**DATA**

###

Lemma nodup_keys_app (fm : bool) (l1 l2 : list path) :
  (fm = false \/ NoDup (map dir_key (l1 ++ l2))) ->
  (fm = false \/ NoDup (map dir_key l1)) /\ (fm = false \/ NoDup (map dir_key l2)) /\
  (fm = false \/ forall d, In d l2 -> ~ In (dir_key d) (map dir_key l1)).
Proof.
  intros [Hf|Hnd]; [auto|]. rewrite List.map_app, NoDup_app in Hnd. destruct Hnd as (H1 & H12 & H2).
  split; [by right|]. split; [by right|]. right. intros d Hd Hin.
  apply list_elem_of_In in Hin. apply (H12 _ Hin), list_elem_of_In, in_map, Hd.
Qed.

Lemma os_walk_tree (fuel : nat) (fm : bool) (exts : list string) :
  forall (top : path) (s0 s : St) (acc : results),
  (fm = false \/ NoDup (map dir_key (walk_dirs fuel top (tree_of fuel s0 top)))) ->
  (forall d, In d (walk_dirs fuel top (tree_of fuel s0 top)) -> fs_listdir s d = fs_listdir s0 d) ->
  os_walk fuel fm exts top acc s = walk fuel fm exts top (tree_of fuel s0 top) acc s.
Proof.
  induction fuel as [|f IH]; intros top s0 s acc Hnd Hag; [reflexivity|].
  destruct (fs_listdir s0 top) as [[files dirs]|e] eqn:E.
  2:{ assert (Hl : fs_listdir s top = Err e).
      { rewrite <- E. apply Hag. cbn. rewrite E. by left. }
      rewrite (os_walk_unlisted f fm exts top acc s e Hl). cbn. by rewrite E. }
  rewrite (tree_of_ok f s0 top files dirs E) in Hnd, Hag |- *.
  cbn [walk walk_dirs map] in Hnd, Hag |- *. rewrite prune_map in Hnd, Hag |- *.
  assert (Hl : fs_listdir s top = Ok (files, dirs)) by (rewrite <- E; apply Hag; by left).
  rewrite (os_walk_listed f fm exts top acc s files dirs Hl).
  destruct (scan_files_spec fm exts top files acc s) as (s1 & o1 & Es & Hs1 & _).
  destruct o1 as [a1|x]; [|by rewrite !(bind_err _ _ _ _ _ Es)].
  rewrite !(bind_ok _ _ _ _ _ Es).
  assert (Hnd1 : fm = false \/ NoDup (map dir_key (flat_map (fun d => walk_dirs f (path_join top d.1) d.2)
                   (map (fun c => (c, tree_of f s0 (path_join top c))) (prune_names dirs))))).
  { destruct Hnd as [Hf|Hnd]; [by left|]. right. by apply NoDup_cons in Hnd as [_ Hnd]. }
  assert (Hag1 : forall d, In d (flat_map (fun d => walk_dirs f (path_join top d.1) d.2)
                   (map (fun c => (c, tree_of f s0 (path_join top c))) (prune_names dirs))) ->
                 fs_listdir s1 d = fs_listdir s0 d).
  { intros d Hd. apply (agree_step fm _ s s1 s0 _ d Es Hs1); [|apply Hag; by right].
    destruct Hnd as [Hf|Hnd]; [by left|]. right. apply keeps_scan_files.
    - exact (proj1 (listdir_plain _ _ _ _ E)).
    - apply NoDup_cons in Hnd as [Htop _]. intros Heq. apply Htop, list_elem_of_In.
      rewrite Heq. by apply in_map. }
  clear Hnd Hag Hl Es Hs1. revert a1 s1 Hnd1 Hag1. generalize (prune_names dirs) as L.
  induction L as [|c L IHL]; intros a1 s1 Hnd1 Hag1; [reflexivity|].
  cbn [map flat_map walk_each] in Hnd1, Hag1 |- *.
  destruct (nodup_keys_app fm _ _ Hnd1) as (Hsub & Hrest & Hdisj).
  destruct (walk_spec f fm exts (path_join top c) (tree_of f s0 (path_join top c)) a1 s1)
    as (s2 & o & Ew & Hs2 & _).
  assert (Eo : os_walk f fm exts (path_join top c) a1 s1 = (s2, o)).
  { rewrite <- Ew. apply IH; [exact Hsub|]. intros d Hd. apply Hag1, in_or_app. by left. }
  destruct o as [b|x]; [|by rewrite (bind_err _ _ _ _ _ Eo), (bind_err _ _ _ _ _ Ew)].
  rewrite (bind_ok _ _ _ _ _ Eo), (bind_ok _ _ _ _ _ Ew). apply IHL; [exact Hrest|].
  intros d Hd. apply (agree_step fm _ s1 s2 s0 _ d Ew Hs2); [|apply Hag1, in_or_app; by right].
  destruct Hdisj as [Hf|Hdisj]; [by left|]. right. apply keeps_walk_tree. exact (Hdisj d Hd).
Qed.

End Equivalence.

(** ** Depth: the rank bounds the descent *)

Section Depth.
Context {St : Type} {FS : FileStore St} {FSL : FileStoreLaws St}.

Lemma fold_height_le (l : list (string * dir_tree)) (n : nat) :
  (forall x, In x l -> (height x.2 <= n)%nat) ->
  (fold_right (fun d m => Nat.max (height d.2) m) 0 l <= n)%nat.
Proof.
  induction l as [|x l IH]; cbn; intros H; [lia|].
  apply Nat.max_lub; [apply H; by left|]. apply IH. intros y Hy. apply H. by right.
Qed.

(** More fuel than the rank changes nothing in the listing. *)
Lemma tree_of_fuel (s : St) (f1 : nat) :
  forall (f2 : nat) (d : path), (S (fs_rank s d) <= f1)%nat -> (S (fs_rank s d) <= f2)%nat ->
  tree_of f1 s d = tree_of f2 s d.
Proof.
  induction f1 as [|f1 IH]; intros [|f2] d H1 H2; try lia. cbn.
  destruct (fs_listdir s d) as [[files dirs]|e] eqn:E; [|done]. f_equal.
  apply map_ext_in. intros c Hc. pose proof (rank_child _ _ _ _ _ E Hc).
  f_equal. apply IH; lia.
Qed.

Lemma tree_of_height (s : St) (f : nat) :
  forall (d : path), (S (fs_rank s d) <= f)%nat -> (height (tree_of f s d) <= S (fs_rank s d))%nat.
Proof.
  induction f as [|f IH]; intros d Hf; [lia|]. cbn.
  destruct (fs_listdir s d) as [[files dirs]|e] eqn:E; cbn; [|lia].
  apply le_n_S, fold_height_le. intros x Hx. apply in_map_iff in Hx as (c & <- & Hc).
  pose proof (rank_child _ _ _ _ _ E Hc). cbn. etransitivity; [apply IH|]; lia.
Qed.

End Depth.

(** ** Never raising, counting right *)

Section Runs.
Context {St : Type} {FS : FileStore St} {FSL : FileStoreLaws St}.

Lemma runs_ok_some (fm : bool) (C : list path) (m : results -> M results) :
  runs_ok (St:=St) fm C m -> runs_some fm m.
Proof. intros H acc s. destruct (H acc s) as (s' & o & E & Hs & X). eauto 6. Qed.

###

**ACTIVITY**
Pull every line containing "Hsub" from the entries above and copy it.

**WRITTEN SOLUTION**
  destruct (nodup_keys_app fm _ _ Hnd1) as (Hsub & Hrest & Hdisj).
  { rewrite <- Ew. apply IH; [exact Hsub|]. intros d Hd. apply Hag1, in_or_app. by left. }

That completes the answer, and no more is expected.